• _Your assignment_
Whenever a line in the following entries includes "done", tally it. Report nothing except the final count.

• _Dataset records_

_____

(** A count beyond [usize] cannot be reported: [db_count] is an [i64]. *)
Definition client_start_load (peer : string) : M W (result nat BingleError) :=
  root ← lookup_root_id peer;
  let! nsk := match root with Some nsk => mret (Ok nsk) | None => client_lookup peer end in
  match inet_socket_address nsk with
  | None => mret (Err OtherError)
  | Some addr =>
      let! user := mret (relay_user_id peer) in
      let! resp := request_with call (new_direct addr) user (Typed (MDdb (InitResolve None None))) in
      mret match resp with
           | Typed (MDdb (DdbInitResponse count _)) =>
               if count <? 0 then Err OtherError else Ok (Z.to_nat count)
           | _ => Err OtherError
           end
  end.

Definition DdbClientImpl : DdbClient W :=
  MkDdbClient client_register_ip client_register_relay client_lookup client_signoff
    client_start_load.

(** The relays a relay knows; those whose host is no IP address are left out. *)
Definition parse_ip (h : string) : option IpAddr :=
  match parse_ipv4 h with Some i => Some i | None => V6 <$> parse_ipv6 cfg h end.

Definition get_relays_from (relay : RelayInfo)
  : M W (result (list (string * SocketAddr)) BingleError) :=
  addr ← lift (address relay);
  let! user := mret (relay_user_id (relay_id_of relay)) in
  let! resp := request_with call (new_direct addr) user (Typed (MDdb (GetRelaysStatus (-1) None))) in
  mret match resp with
       | Typed (MDdb (RelaysStatusResponse _ _ st _)) =>
           match relay_endpoints st with
           | Some eps =>
               if Nat.eqb (length eps) (length (relay_ids st))
               then Ok (omap (fun p => (fun i => (p.1, SockAddr i (inet_port p.2))) <$> parse_ip (host p.2))
                          (zip (relay_ids st) eps))
               else Ok []
           | None => Ok []
           end
       | _ => Err OtherError
       end.
End Client.

(** ** Opening a channel *)

(** [RelayClient::call], with the request and the lookup it uses. *)
Definition relay_client_call
  (request : NetworkEndpoint -> string -> payload -> M W (result payload BingleError))
  (lookup : string -> M W (result NetworkEndpoint BingleError)) : opener := fun relay_nsk target =>
  match relay_id relay_nsk with
  | None => mret (Err OtherError)
  | Some rid =>
      let! addr :=
        match relay_address relay_nsk with
        | Some a => mret (Ok a)
        | None =>
            resolved ← lookup rid;
            mret match resolved with
                 | Err _ => Err OtherError
                 | Ok nsk => ok_or (inet_socket_address nsk) OtherError
                 end
        end in
      let! resp := request (new_direct addr) rid (Typed (MRelay (Call target None))) in
      mret match resp with
           | Typed (MRelay (RelayResponse (Some ch) _)) =>
               if ch <? 0 then Err OtherError
               else Ok (new_relay rid (Some addr) (Some (wrap 16 ch)))
           | _ => Err OtherError
           end
  end.

(** The database client of the engine: this one, or the null client. *)
Context (null_client : bool).

Definition engine_ddb_client (call : opener) : DdbClient W :=
  if null_client then NullDdbClient W else DdbClientImpl call.

Definition call_with (call : opener) : opener :=
  relay_client_call (request_with call) (ddb_lookup (engine_ddb_client call)).

(** No request of [call_with] opens a channel: whatever stands here is not called. *)
Definition relay_call : opener := call_with (fun _ _ => panic).

Definition ddb_client : DdbClient W := engine_ddb_client relay_call.

(** ** The public operations *)

Definition send_message_to_network := send_with relay_call.

Definition send_message_to_network_with_response := request_with relay_call.

Definition send_message_to_id (user_id : string) (p : payload) : M W (result bool BingleError) :=
  root ← (if has_app_id cfg then lookup_root_id user_id else mret None);
  match root with
  | Some nsk => send_message_to_network nsk user_id p
  | None =>
      let! nsk := ddb_lookup ddb_client user_id in
      send_message_to_network nsk user_id p
  end.

Definition of_lookup_error (e : HandleCacheOps.lookup_error) : BingleError :=
  match e with
  | HandleCacheOps.LookupFailed algo => if algo then Algo else OtherError
  | HandleCacheOps.LookupTimeout => Retryable
  | HandleCacheOps.LookupNotConfigured => OtherError
  end.

(** Default: ten minutes. *)
Definition handle_expiry : Z := default 600000 (handle_cache_expiry cfg).

(** The chain is asked only after a miss. *)
Definition handle_lookup_at (h : string) (now : Z) : M W (result (option string) BingleError) :=
  fun s =>
    let miss := bool_decide
      ((HandleCacheOps.get_id_by_handle now handle_expiry h (handle_cache s)).2 = None) in
    let ask := has_app_id cfg && has_provider cfg in
    let '(w, answer) := if miss && ask then chain_handle h (outside s)
                        else (outside s, HandleCacheOps.ChainTimeout) in
    let '(w, later) := if miss && ask then clock w else (w, now) in
    let '(c, r) := HandleCacheOps.handle_lookup ask handle_expiry now later h answer (fun c => c)
                     (handle_cache s) in
    Returns (MkApi w (eng s) c, map_err of_lookup_error r).

Definition handle_lookup (h : string) : M W (result (option string) BingleError) :=
  use clock ≫= handle_lookup_at h.

Definition send_message_to_handle (h : string) (p : payload) : M W (result bool BingleError) :=
  found ← handle_lookup h;
  match found with
  | Err (SendFailed k) => mret (Err (SendFailed k))
  | Err _ => mret (Err (SendFailed HandleLookupFailed))
  | Ok None => mret (Err (SendFailed HandleNotFound))
  | Ok (Some user_id) => send_message_to_id user_id p
  end.

Definition send_message_to_id_with_response (user_id : string) (p : payload)
  : M W (result payload BingleError) :=
  found ← ddb_lookup ddb_client user_id;
  match found with
  | Err _ => mret (Err OtherError)
  | Ok nsk => send_message_to_network_with_response nsk user_id p
  end.

Definition send_message_to_handle_with_response (h : string) (p : payload)
  : M W (result payload BingleError) :=
  let! found := handle_lookup h in
  match found with
  | None => mret (Err OtherError)
  | Some user_id => send_message_to_id_with_response user_id p
  end.
End Sending.

(** ** Facts about sending *)

Section SendingFacts.
Context {SigningKey W : Type} `{Outside W} (cfg : setting SigningKey).

(** Sending leaves the waiting requests alone. *)
Lemma send_to_peer_pending show now to res g g' r :
  send_to_peer show now to res g = Returns (g', r) -> pending_responses g' = pending_responses g.
Proof using.
  unfold send_to_peer, note_sent, see_endpoint. intros E.
  destruct (send_guard now to g) as [[err|]|]; [by injection E as <- <-| |done].
  destruct (get_key to) as [[k|]|]; [|by destruct (inet_socket_address to); injection E as <- <-|done].
  by destruct (is_ok res), (inet_socket_address to); injection E as <- <-.
Qed.

(** The ways [send_over_dtls] can end. *)
Lemma send_over_dtls_cases nsk p (s s' : api W) r :
  send_over_dtls cfg nsk p s = Returns (s', r) ->
  pending_responses (eng s') = pending_responses (eng s) /\
  handle_cache s' = handle_cache s /\
  (r = Ok true \/ r = Ok false \/ r = Err (SendFailed PeerUnreachable)).
Proof using.
  unfold send_over_dtls, mbind, M_bind, get_engine, mret, M_ret. intros E.
  destruct (is_relay nsk && _); [injection E as <- <-; by eauto|].
  destruct (bool_decide (is_Some _) && _); [injection E as <- <-; by eauto|].
  unfold use, lift, set_engine in E. destruct (clock (outside s)) as [w1 now]. simpl in E.
  destruct (send_guard now nsk (eng s)) as [guard|]; [|done].
  destruct guard as [err|]; simpl in E; [|destruct (transport_send nsk p w1) as [w2 res]; simpl in E].
  all: destruct (send_to_peer (show_ipv6 cfg) now nsk _ (eng s)) as [[g sent]|] eqn:Eg; [|done].
  all: apply send_to_peer_pending in Eg.
  all: destruct sent as [u|e]; [|destruct (contains _ e)]; injection E as <- <-; simpl; eauto.
Qed.

(** The only failure of [effective_endpoint], and when. *)
Lemma effective_endpoint_err call nsk u (s s' : api W) e :
  effective_endpoint call nsk u s = Returns (s', Err e) ->
  e = SendFailed RelayAllocationFailed /\ is_relay nsk = true /\ relay_channel nsk = None.
Proof using.
  unfold effective_endpoint, is_relay. intros E.
  destruct (relay_id nsk) as [rid|], (relay_channel nsk) as [ch|]; try (by simplify_eq).
  split; [|done]. unfold mbind, M_bind, my_id, get_engine, mret, M_ret in E. simpl in E.
  destruct (decide _).
  - unfold self_relay_endpoint, mret, M_ret, mbind, M_bind, get_engine in E.
    destruct (relay_address nsk); [by simplify_eq|].
    destruct (turn_handler_relay _) as [t|]; [|done].
    destruct (Relay.lookup_addr_by_id u t); by simplify_eq.
  - unfold open_channel, mbind, M_bind, mret, M_ret, get_engine, set_engine in E.
    destruct (call nsk u s) as [[s1 [up|e1]]|]; [|by simplify_eq|done].
    destruct (relay_channel up), (relay_address up); try (by simplify_eq).
    destruct (relay_id up); by simplify_eq.
Qed.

_____

• _Solution to this task_
7